• TASK DETAILS
Return each record shown below exactly, with none omitted.

Records from a collection:
Definition MsgUpdateWhiteListValidator_ValidateBasic (msg : MsgUpdateWhiteListValidator) : res unit :=
  if String.eqb msg.(uw_CosmosSender) "" then Err ErrInvalidAddress
  else if String.eqb msg.(uw_Validator) "" then Err ErrInvalidAddress
  else Ok tt.

Definition MsgSetBlacklist_ValidateBasic (msg : MsgSetBlacklist) : res unit := Ok tt.

Definition ValidateBasic (m : BridgeMsg) : res unit :=
  match m with
  | AMsgCreateEthBridgeClaim m => MsgCreateEthBridgeClaim_ValidateBasic m
  | AMsgBurn m => MsgBurn_ValidateBasic m
  | AMsgLock m => MsgLock_ValidateBasic m
  | AMsgUpdateWhiteListValidator m => MsgUpdateWhiteListValidator_ValidateBasic m
  | AMsgUpdateCethReceiverAccount m => MsgUpdateCethReceiverAccount_ValidateBasic m
  | AMsgRescueCeth m => MsgRescueCeth_ValidateBasic m
  | AMsgSetBlacklist m => MsgSetBlacklist_ValidateBasic m
  | AMsgPause m => MsgPause_ValidateBasic m
  end.

(** [GetSigners]: the validator signs a claim, a text that does not decode panics. *)
Definition must_address (s : string) : res AccAddress :=
  match AccAddressFromBech32 s with Ok a => Ok a | _ => Panic end.
Definition GetSigners (m : BridgeMsg) : res (list AccAddress) :=
  match m with
  | AMsgCreateEthBridgeClaim m =>
      match ValAddressFromBech32 m.(cc_EthBridgeClaim).(ec_ValidatorAddress) with
      | Ok a => Ok [a] | _ => Panic end
  | AMsgBurn m => a ← must_address m.(bn_CosmosSender); Ok [a]
  | AMsgLock m => a ← must_address m.(lk_CosmosSender); Ok [a]
  | AMsgUpdateWhiteListValidator m => a ← must_address m.(uw_CosmosSender); Ok [a]
  | AMsgUpdateCethReceiverAccount m => a ← must_address m.(uc_CosmosSender); Ok [a]
  | AMsgRescueCeth m => a ← must_address m.(rc_CosmosSender); Ok [a]
  | AMsgSetBlacklist m => a ← must_address m.(bl_From); Ok [a]
  | AMsgPause m => a ← must_address m.(pa_Signer); Ok [a]
  end.
End messages.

• RESPONSE
Definition MsgUpdateWhiteListValidator_ValidateBasic (msg : MsgUpdateWhiteListValidator) : res unit :=
  if String.eqb msg.(uw_CosmosSender) "" then Err ErrInvalidAddress
  else if String.eqb msg.(uw_Validator) "" then Err ErrInvalidAddress
  else Ok tt.

Definition MsgSetBlacklist_ValidateBasic (msg : MsgSetBlacklist) : res unit := Ok tt.

Definition ValidateBasic (m : BridgeMsg) : res unit :=
  match m with
  | AMsgCreateEthBridgeClaim m => MsgCreateEthBridgeClaim_ValidateBasic m
  | AMsgBurn m => MsgBurn_ValidateBasic m
  | AMsgLock m => MsgLock_ValidateBasic m
  | AMsgUpdateWhiteListValidator m => MsgUpdateWhiteListValidator_ValidateBasic m
  | AMsgUpdateCethReceiverAccount m => MsgUpdateCethReceiverAccount_ValidateBasic m
  | AMsgRescueCeth m => MsgRescueCeth_ValidateBasic m
  | AMsgSetBlacklist m => MsgSetBlacklist_ValidateBasic m
  | AMsgPause m => MsgPause_ValidateBasic m
  end.

(** [GetSigners]: the validator signs a claim, a text that does not decode panics. *)
Definition must_address (s : string) : res AccAddress :=
  match AccAddressFromBech32 s with Ok a => Ok a | _ => Panic end.
Definition GetSigners (m : BridgeMsg) : res (list AccAddress) :=
  match m with
  | AMsgCreateEthBridgeClaim m =>
      match ValAddressFromBech32 m.(cc_EthBridgeClaim).(ec_ValidatorAddress) with
      | Ok a => Ok [a] | _ => Panic end
  | AMsgBurn m => a ← must_address m.(bn_CosmosSender); Ok [a]
  | AMsgLock m => a ← must_address m.(lk_CosmosSender); Ok [a]
  | AMsgUpdateWhiteListValidator m => a ← must_address m.(uw_CosmosSender); Ok [a]
  | AMsgUpdateCethReceiverAccount m => a ← must_address m.(uc_CosmosSender); Ok [a]
  | AMsgRescueCeth m => a ← must_address m.(rc_CosmosSender); Ok [a]
  | AMsgSetBlacklist m => a ← must_address m.(bl_From); Ok [a]
  | AMsgPause m => a ← must_address m.(pa_Signer); Ok [a]
  end.
End messages.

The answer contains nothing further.